Mengenal Lebih Dekat Suku Kajang Ammatoa

Suku Kajang Ammatoa merupakan suku yang masih memegang erat kelestarian
adat dan budayanya. Suku ini terletak di Desa Tana Toa, Kecamatan Kajang, Kabupaten Bulukumba yang merupakan tanah tertua di dunia karena kepercayaan masyarakatnya.

Desa ini menempati lahan seluas 331 hektare dan wilayahnya dikelilingi hutan tanpa jalanan beraspal. Lokasinya sendiri berjarak 56 km dari Kota Bulukumba.
Suku Kajang merupakan suku tradisional yang menempati Kabupaten Bulukumba. Daerahnya terbagi dalam delapan desa dan enam dusun. Secara geografis, daerah Kajang terbagi dua, yaitu Kajang dalam atau “tau kajang” dan Kajang luar atau “tau lembang”. Orang Kajang luar cenderung hidup lebih modern dan bisa menerima peradaban seperti teknologi dan listrik.
Berbeda dengan Kajang dalam, di sana tidak ada listrik dan orang-orangnya
tidak diperkenankan menggunakan sandal, sebab dianggap dibuat dari teknologi.
Hingga saat ini Suku Kajang dikenal dengan hukum adat yang masih kental.
Mereka akan menjauhkan diri dari segala hal berbau modernisasi.

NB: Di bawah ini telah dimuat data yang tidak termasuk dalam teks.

(* ===== verification/RtlOpen.v ===== *)
(** * Opening the RTL8139

    [rtl8139_open] brings driver and card into the relations on which the
    theorems on transmission and reception rest, and frames that the card then
    stores in the ring keep them. *)

From S2P Require Import Prelude CLib KAlloc Disk Inet Socket Net Pci Netdev Rtl8139 RtlCard.
Import Inet Socket Net Pci Netdev Rtl8139.
#[local] Open Scope prog_scope.

Module OpenFacts.
Import NetFacts CardState TxFacts TxProps RxFacts RxProps.

(** ** The card stores a frame in the ring *)

Lemma next_pos_space ring pos f : pos mod 4 = 0 -> next_pos ring pos f = (pos + space f) mod ring.
Proof. intros Hp. unfold next_pos, space. f_equal. zlia. Qed.

Lemma space_bounds f : Z.of_nat (length f) + 8 <= space f /\ space f mod 4 = 0.
Proof. unfold space. pose proof (Zle_0_nat (length f)). zlia. Qed.

Lemma mod4 ring a : ring mod 4 = 0 -> 0 < ring -> a mod 4 = 0 -> (a mod ring) mod 4 = 0.
Proof. intros Hr H0 Ha. rewrite Z.mod_eq by lia. zlia. Qed.

Lemma ring_holds_snoc m ring st f : 0 < ring -> ring mod 4 = 0 -> forall fs pos, pos mod 4 = 0 -> 0 <= pos < ring ->
  ring_holds m ring pos fs -> frame_at m ring ((pos + used fs) mod ring) st f -> ring_holds m ring pos (fs ++ [(st, f)]).
Proof.
  intros Hr Hr4. induction fs as [|[st0 f0] fs IH]; intros pos Hp Hpr Hh Hf; cbn [app ring_holds used] in *.
  - rewrite Z.add_0_r, Z.mod_small in Hf by done. done.
  - destruct Hh as [H1 H2]. split; [done|]. pose proof (space_bounds f0) as [_ Hs].
    apply IH; [| |done|]; rewrite next_pos_space by done.
    + apply mod4; [done|done|zlia].
    + by apply Z.mod_pos_bound.
    + by rewrite Z.add_mod_idemp_l, <- Z.add_assoc by lia.
Qed.

(** Distances around the ring. *)
Lemma mod_shift ring a b : 0 < ring -> 0 <= b -> a mod ring + b < ring -> (a + b) mod ring = a mod ring + b.
Proof.
  intros Hr Hb Hlt. pose proof (Z.mod_pos_bound a ring Hr). rewrite <- Z.add_mod_idemp_l by lia. apply Z.mod_small. lia.
Qed.

(** The frames of the ring are read within the space that they use. *)
Lemma ring_holds_used m m' ring : 0 < ring -> ring mod 4 = 0 -> ring <= Z.of_nat (length m) -> length m' = length m ->
  forall fs pos, pos mod 4 = 0 -> 0 <= pos < ring -> used fs <= ring ->
  (forall i, Z.of_nat i < ring -> (Z.of_nat i - pos) mod ring < used fs -> m' !! i = m !! i) ->
  ring_holds m ring pos fs -> ring_holds m' ring pos fs.
Proof.
  intros Hr Hr4 Hm Hl. induction fs as [|[st f] fs IH]; intros pos Hp4 Hp Hu Hi; [done|]. cbn [used] in *.
  intros [[F1 F2 (h & Fh & Fv) F4] Hf]. pose proof (space_bounds f) as [Hs Hs4]. pose proof (used_length fs).
  split; [split; [done|done| |]|].
  - exists h. split; [|done]. rewrite fetch_ok in Fh |- * by zlia. rewrite <- Fh. f_equal. apply window_eq. intros j Hj.
    apply Hi; [zlia|]. replace (Z.of_nat (Z.to_nat pos + j) - pos) with (Z.of_nat j) by lia. rewrite Z.mod_small by lia. lia.
  - intros i Hif. pose proof (Z.mod_pos_bound (pos + 4 + Z.of_nat i) ring Hr). rewrite Hi; [by apply F4|lia|].
    rewrite Z2Nat.id, Zminus_mod_idemp_l by lia. replace (pos + 4 + Z.of_nat i - pos) with (4 + Z.of_nat i) by lia.
    rewrite Z.mod_small by lia. lia.
  - rewrite next_pos_space in Hf |- * by done. apply IH; [apply mod4; [done|done|zlia]|by apply Z.mod_pos_bound|lia| |done].
    intros i Hir Hd. apply Hi; [done|]. rewrite Zminus_mod_idemp_r in Hd.
    replace (Z.of_nat i - pos) with (Z.of_nat i - (pos + space f) + space f) by lia. rewrite mod_shift by lia. lia.
Qed.

Section Store.
Context {P : Type} `{RtlCard P}.

(** The card stores the frame [f] behind the frames that wait, when there is
    room, and reports it; the rest of the memory is not touched. *)
Definition stores (st : Z) (f : list Z) (p : P) (m : list Z) (p' : P) (m' : list Z) : Prop :=
  let c := card_view p in
  let pos := (c_rxpos c + used (c_rx c)) mod c_ring c in
  used (c_rx c) + space f <= c_ring c /\
  card_view p' = mk_card (c_tx c) (c_queue c) (c_wire c) (c_rx c ++ [(st, f)]) (c_rxpos c) (c_ring c) (c_start c)
    (Z.lor (c_isr c) RxOK) /\
  length m' = length m /\ frame_at m' (c_ring c) pos st f /\
  (forall i, Z.of_nat i < c_ring c -> space f <= (Z.of_nat i - pos) mod c_ring c -> m' !! i = m !! i) /\
  (forall i, c_ring c <= Z.of_nat i -> m' !! i = m !! i).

Pemimpin tertinggi pemangku adat Kajang ialah Ammatoa. Dalam menjalankan tugas, ia dibantu adat lima Karaeng Tallu, yaitu Galla Lombok bidang urusan luar dan dalam kawasan, Galla Puto bidang kehutanan dan lingkungan hidup, Galla Malleleng bidang perikanan dan kelautan, Puang karaeng bidang pemerintahan dan pembangunan, serta Sullehatan bidang pemerintahan khusus di tambangan.
Masyarakat Suku Kajang menjadikan hitam sebagai warna adat yang dianggap
sakral. Bahkan ketika memasuki kawasan desa, pakaian harus serba hitam. Bagi
mereka, hitam memiliki makna kekuatan dan persamaan dalam segala hal. Sederhananya, tak ada warna hitam yang lebih baik antara satu dengan lainnya.
Semua hitam adalah sama.

Untuk transportasi, jangan harap ada kendaraan modern karena mereka
terbiasa bepergian dengan menunggang kuda. Sedangkan mata pencarian warganya dibidang pertanian seperti jagung, padi, ubi, cengkeh, kakao, buah-buahan, dan karet.

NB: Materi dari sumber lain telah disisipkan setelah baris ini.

Definition sim_insl (c : card) (port : Z) : Z * card :=
  (from_option td_status 0 (c_tx c !! Z.to_nat ((port - sim_base - TxStatus0) / 4)), c).

Definition sim_outw (c : card) (port v : Z) : card :=
  if port =? sim_base + RxBufPtr then
    match c_rx c with
    | (_, f) :: _ => if (v + 16) mod c_ring c =? next_pos (c_ring c) (c_rxpos c) f then take_frame c else c
    | [] => c
    end
  else if port =? sim_base + IntrStatus then set_isr (Z.ldiff (c_isr c) v) c
  else c.

Definition sim_insb (c : card) (port : Z) : Z * card :=
  (if port =? sim_base + ChipCmd then match c_rx c with [] => RxBufEmpty | _ => 0 end else 0, c).

Definition sim_insw (c : card) (port : Z) : Z * card :=
  (if port =? sim_base + IntrStatus then c_isr c else 0, c).

#[local] Instance sim_ports : PortIO card :=
  {| p_outb := sim_outb; p_outw := sim_outw; p_insb := sim_insb; p_insw := sim_insw |}.

#[local] Instance sim_ports32 : PortIO32 card := {| p_outl := sim_outl; p_insl := sim_insl |}.

Lemma sim_outl_rx c r v : TxStatus0 <= r < TxAddr0 + 16 -> rx_part (sim_outl c (sim_base + r) v) = rx_part c.
Proof.
  intros Hr. unfold sim_outl. replace (sim_base + r - sim_base) with r by lia.
  assert (r =? RxBuf = false) as -> by (unfold RxBuf, TxAddr0 in *; lia).
  assert (r =? RxConfig = false) as -> by (unfold RxConfig, TxAddr0 in *; lia). by repeat case_match.
Qed.

#[local] Instance sim_card : RtlCard card.
Proof.
  refine (Build_RtlCard card _ _ sim_base _ (fun c => c) _ _ _ _ _ _ _ _ _ _ _ _ _ _ _ _ _ _);
    cbn [p_outl p_insl p_outb p_outw p_insb p_insw sim_ports sim_ports32].
  - unfold sim_base. lia.
  - intros c e v He _. unfold sim_outl.
    replace (sim_base + TxAddr0 + Z.of_nat e * 4 - sim_base) with (TxAddr0 + Z.of_nat e * 4) by lia.
    rewrite (proj2 (Z.eqb_eq _ 0)), (proj2 (Z.ltb_ge _ TxAddr0)) by (unfold TxAddr0; zlia). rewrite andb_false_r. cbn [negb].
    rewrite (proj2 (Z.leb_le TxAddr0 _)), (proj2 (Z.ltb_lt _ (TxAddr0 + 16))) by lia. cbn [andb]. f_equal. zlia.
  - intros c e v He _ Hv. unfold sim_outl.
    replace (sim_base + TxStatus0 + Z.of_nat e * 4 - sim_base) with (TxStatus0 + Z.of_nat e * 4) by lia.
    rewrite (proj2 (Z.eqb_eq _ 0)), (proj2 (Z.leb_le TxStatus0 _)), (proj2 (Z.ltb_lt _ TxAddr0)), Hv
      by (unfold TxAddr0, TxStatus0; zlia). cbn [andb negb]. f_equal. zlia.
  - intros c e t Ht He. unfold sim_insl. cbn. split; [|done].
    replace (Z.to_nat _) with e by zlia. by rewrite Ht.
  - intros c v. done.
  - intros. by apply sim_outl_rx.
  - intros c. split; [|done]. unfold sim_insb. rewrite Z.eqb_refl. by destruct (c_rx c).
  - intros c v st f r Hr _ Hv. unfold sim_outw. by rewrite Z.eqb_refl, Hr, Hv, Z.eqb_refl.
  - intros c. unfold sim_insw. by rewrite Z.eqb_refl.
  - intros c v _. unfold sim_outw. change (sim_base + IntrStatus =? sim_base + RxBufPtr) with false.
    by rewrite Z.eqb_refl.
  - intros c v Hv. unfold sim_outb. by rewrite Z.eqb_refl, Hv.
  - intros c v Hv. unfold sim_outb. by rewrite Z.eqb_refl, Hv.
  - done.
  - done.
  - done.
  - intros c r v Hr. rewrite !elem_of_cons, elem_of_nil in Hr. by destruct Hr as [->|[->|[->|[->|[->|[]]]]]].
  - done.
  - done.
  - done.
Defined.

(** ** A machine with the card *)

#[local] Instance sim_alloc : KAlloc mem := kheap_alloc kheap.
#[local] Instance sim_laws : KAllocLaws mem := kheap_laws kheap.
#[local] Instance sim_room : KAllocRoom mem := kheap_room kheap.

Definition dev0 : Z := 0x1000.
Definition rtl0 : Z := 0x2000.
Definition ring0 : Z := 0x100000.

Definition sim_netdev : netdev :=
  mk_netdev (eth0 ++ replicate 27 0) 0 NETDEV_STATE_UP (Some 0) sim_base 11 [82; 84; 0; 18; 52; 86]
    (Some rtl8139_netdev_ops) rtl0 zero_stats.

(** The driver with a ring of 8192 bytes, read position [cur] and descriptor
    counters [k]. *)
Definition sim_rtl (cur k : Z) : rtl8139 :=
  mk_rtl dev0 sim_base 11 1 (mk_rx ring0 cur 8192)
    (mk_tx 0 k k (Z.shiftl (TX_FIFO_THRESH / 32) 16) (replicate 4 None)
       (map (fun e => ring0 + 8208 + e * TX_BUF_SIZE) [0; 1; 2; 3]) (ring0 + 8208) 0)
    (mk_conf 0 [0; 0] [32; 0; 0; 0] 0 0 0 0 0 20 32 0 0).

Definition sim_pci : pci_device := mk_pci 0 3 0 RTL8139_VENDOR_ID RTL8139_DEVICE_ID 7 0 32 0 0 2 0 11 1 [0xc001; 0; 0; 0; 0; 0].

Definition sim_nics (c : card) (r : rtl8139) (m : list Z) : nics card rtls :=
  mk_nics c (mk_db [sim_pci] 1)
    (mk_reg (dev0 :: replicate 7 NULL) 1 1 {[dev0 := sim_netdev]})
    (mk_rtls {[rtl0 := r]} {[ring0 := m]} [43]).

Definition sim_state (c : card) (r : rtl8139) (m : list Z) (socks : list socket) : net mem (nics card rtls) :=
  mk_net boot_mem (sim_nics c r m) [] 0 0 socks.

Definition sim_mem_size : nat := 14352.

(** *** Opening *)

Section Open.
Import TxProps RxProps OpenFacts OpenProps.

(** A card as it comes out of [rtl8139_init], with frames that nobody asked for. *)
Definition fresh_rtl : rtl8139 :=
  mk_rtl dev0 sim_base 11 0 (mk_rx NULL 0 0) (tx zero_rtl)
    (mk_conf 0 [0; 0] [32; 255; 255; 255] 0 0 0 0 0 20 32 RTL8139_CAPS 0).

Definition open_start : net mem (nics card rtls) :=
  sim_state (mk_card [] [2%nat] [] [(1, [1; 2; 3])] 40 65536 0 0xffff) fresh_rtl [] [].

Lemma open_start_closed : closed_card open_start dev0 rtl0 sim_netdev fresh_rtl.
Proof. by split. Qed.

Lemma rtl8139_open_ready_witness :
  exists s', rtl8139_open dev0 open_start = Some (0, s') /\
    rx_ready 0 dev0 rtl0 [] (n_dev s') /\ c_wire (nic_ports (n_dev s')) = [].
Proof.
  destruct (rtl8139_open_ready open_start dev0 rtl0 sim_netdev fresh_rtl ∅ 25600 open_start_closed)
    as (res & s' & E & _ & Hm & Hr); [apply kheap_fresh|].
  rewrite (Hm ltac:(reflexivity)) in E, Hr. exists s'. split; [exact E|].
  destruct Hr as [[He _]|(_ & p & idx & r' & m & _ & _ & _ & _ & _ & _ & _ & _ & T & R)]; [discriminate He|].
  split; [exact R|]. exact (TxFacts.tr_wire _ _ _ _ _ _ T).
Defined.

Sebagian besar masyarakat Suku Kajang memeluk agama Islam. Namun, mereka juga punya kepercayaan adat yang disebut patuntung. Patuntung diartikan sebagai mencari sumber kebenaran. Bila manusia ingin mendapat kebenaran, mereka harus bersandar pada tiga pilar, yaitu Tuhan, tanah, dan nenek moyang. Rumah adat suku kajang berbentuk rumah panggung, tak jauh beda bentuknya dengan rumah adat Suku Bugis-Makassar. 

Bedanya, setiap rumah dibangun menghadap ke arah Barat. Membangun rumah melawan arah terbitnya matahari
dipercayai mampu memberikan berkah.
Bahasa yang digunakan oleh penduduk Suku Kajang adalah Bahasa Makassar
yang berdialek Konjo.

Dua buah alat musik Basing yang merupakan sebuah alat musik tiup dari
bambu menyerupai suling.

Tarian Suku Kajang adalah Pabitte Passapu. Tarian ini merupakan pesta adat
Suku Kajang. Ini adalah tradisi Suku Kajang, yaitu mengadu ikat kepala.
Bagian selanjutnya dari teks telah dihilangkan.